- Awards: Stockholm Prize in Criminology

Academic background
- Education: BA, Sociology, University of Missouri MA, PhD, Sociology, 1974, University of Minnesota

Academic work
- Institutions: Bowling Green State University

= Peggy Giordano =

American criminologist

Peggy C. Giordano is an American criminologist. She is a Distinguished Professor Emeritus in Sociology at Bowling Green State University. In 2021, she received the Stockholm Prize in Criminology, the most prestigious international academic award in the field of law.

==Early life and education==
Giordano completed her Bachelor of Arts degree in sociology at the University of Missouri before enrolling at the University of Minnesota for her graduate degrees in the same topic. As a graduate student, Giordano received Minnesota's inaugural fellowship for research in criminal justice in 1972.

==Career==
After receiving her PhD in 1974, Giordano accepted a faculty position at Bowling Green State University (BGSU). One of her first projects at BGSU involved interviewing female inmates incarcerated in state institutions to understand what influenced their delinquency. While working alongside Stephen Cernkovich, she determined that while race was an impacting factor in crime, the growing feminist movement did not lead to an increase in crime. The researchers then followed up with the inmates years later to see how their life had changed. Shortly after, she was promoted to the rank of Distinguished Research Professor and inducted into the Ritenour School District Hall of Fame.
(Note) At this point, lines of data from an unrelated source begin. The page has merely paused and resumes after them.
(** * Kolibri coach reports and content-transfer admission

    A shallow embedding of the computed properties of three Vue components
    of Kolibri:

    - [SelectedResourcesSize.vue]: [remainingSpaceAfterTransfer] and
      [buttonIsDisabled];
    - [ReportsLessonListPage.vue]: the computed [table];
    - [ReportsLessonReportPage.vue]: the computed [table].

    JavaScript numbers are restricted to integers ([Z]); [NaN], infinities
    and fractions are outside the model.  JavaScript objects are finite maps
    from property names to values. *)

From stdpp Require Import gmap strings list fin_maps numbers.
From Stdlib Require Import ZArith QArith Qcanon Lia.

#[local] Set Warnings "-register-all".
#[local] Open Scope Z_scope.

(** * Part I: the program *)

(** ** SelectedResourcesSize.vue *)

Module SelectedResourcesSize.

(** The three numeric props of the component
    ([fileSize], [resourceCount], [spaceOnDrive], all [RequiredNumber]). *)
Record Props : Type := {
  fileSize : Z;
  resourceCount : Z;
  spaceOnDrive : Z;
}.

(** [Math.max(this.spaceOnDrive - this.fileSize, 0)] *)
Definition remainingSpaceAfterTransfer (this : Props) : Z :=
  Z.max (spaceOnDrive this - fileSize this) 0.

(** [this.resourceCount === 0 || this.remainingSpaceAfterTransfer <= 0] *)
Definition buttonIsDisabled (this : Props) : bool :=
  (resourceCount this =? 0) || (remainingSpaceAfterTransfer this <=? 0).

(** The confirm button is bound to [:disabled="buttonIsDisabled"]:
    the transfer is admitted when the button is enabled. *)
Definition admitted (this : Props) : bool := negb (buttonIsDisabled this).

(** [v-if="remainingSpaceAfterTransfer <= 0"] on the "not enough space" alert. *)
Definition notEnoughSpaceShown (this : Props) : bool :=
  remainingSpaceAfterTransfer this <=? 0.

End SelectedResourcesSize.

(** ** JavaScript values *)

Module JS.

(** The values that occur in the report pages.  An object is a finite map
    from property names to values; a missing property reads as
    [undefined]. *)
Inductive value : Type :=
| VUndefined
| VNull
| VBool (b : bool)
| VNum (n : Z)
| VStr (s : string)
| VArr (xs : list value)
| VObj (o : gmap string value).

Abbreviation obj := (gmap string value).

#[global] Instance value_inhabited : Inhabited value := populate VUndefined.

#[global] Instance value_eq_dec : EqDecision value.
Proof.
  refine (fix go (v1 v2 : value) {struct v1} : Decision (v1 = v2) :=
    let _ : EqDecision value := @go in
    match v1, v2 with
    | VUndefined, VUndefined => left _
    | VNull, VNull => left _
    | VBool a, VBool b => cast_if (decide (a = b))
    | VNum a, VNum b => cast_if (decide (a = b))
    | VStr a, VStr b => cast_if (decide (a = b))
    | VArr a, VArr b => cast_if (decide (a = b))
    | VObj a, VObj b => cast_if (decide (a = b))
    | _, _ => right _
    end); abstract congruence.
Defined.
Although she retired as the Distinguished Research Professor in 2009, Giordano returned to BGSU's Department of Sociology the next fall to focus exclusively on her research. In 2010, Giordano published a book examining the life course of career criminals and their children. She followed a group of juvenile delinquents over a 20-year period and interviewed their adolescent children. Giordano later co-received a grant from the National Institute of Justice to explore the processes associated with "getting out" of crime. During the COVID-19 pandemic, she also received a grant from the National Science Foundation for her project "The Coronavirus Pandemic: Predictors and Consequences of Compliance with Social Distancing Recommendations Designed to Mitigate COVID-19 Spread." In 2021, she received the Stockholm Prize in Criminology, the most prestigious international academic award in the field of law.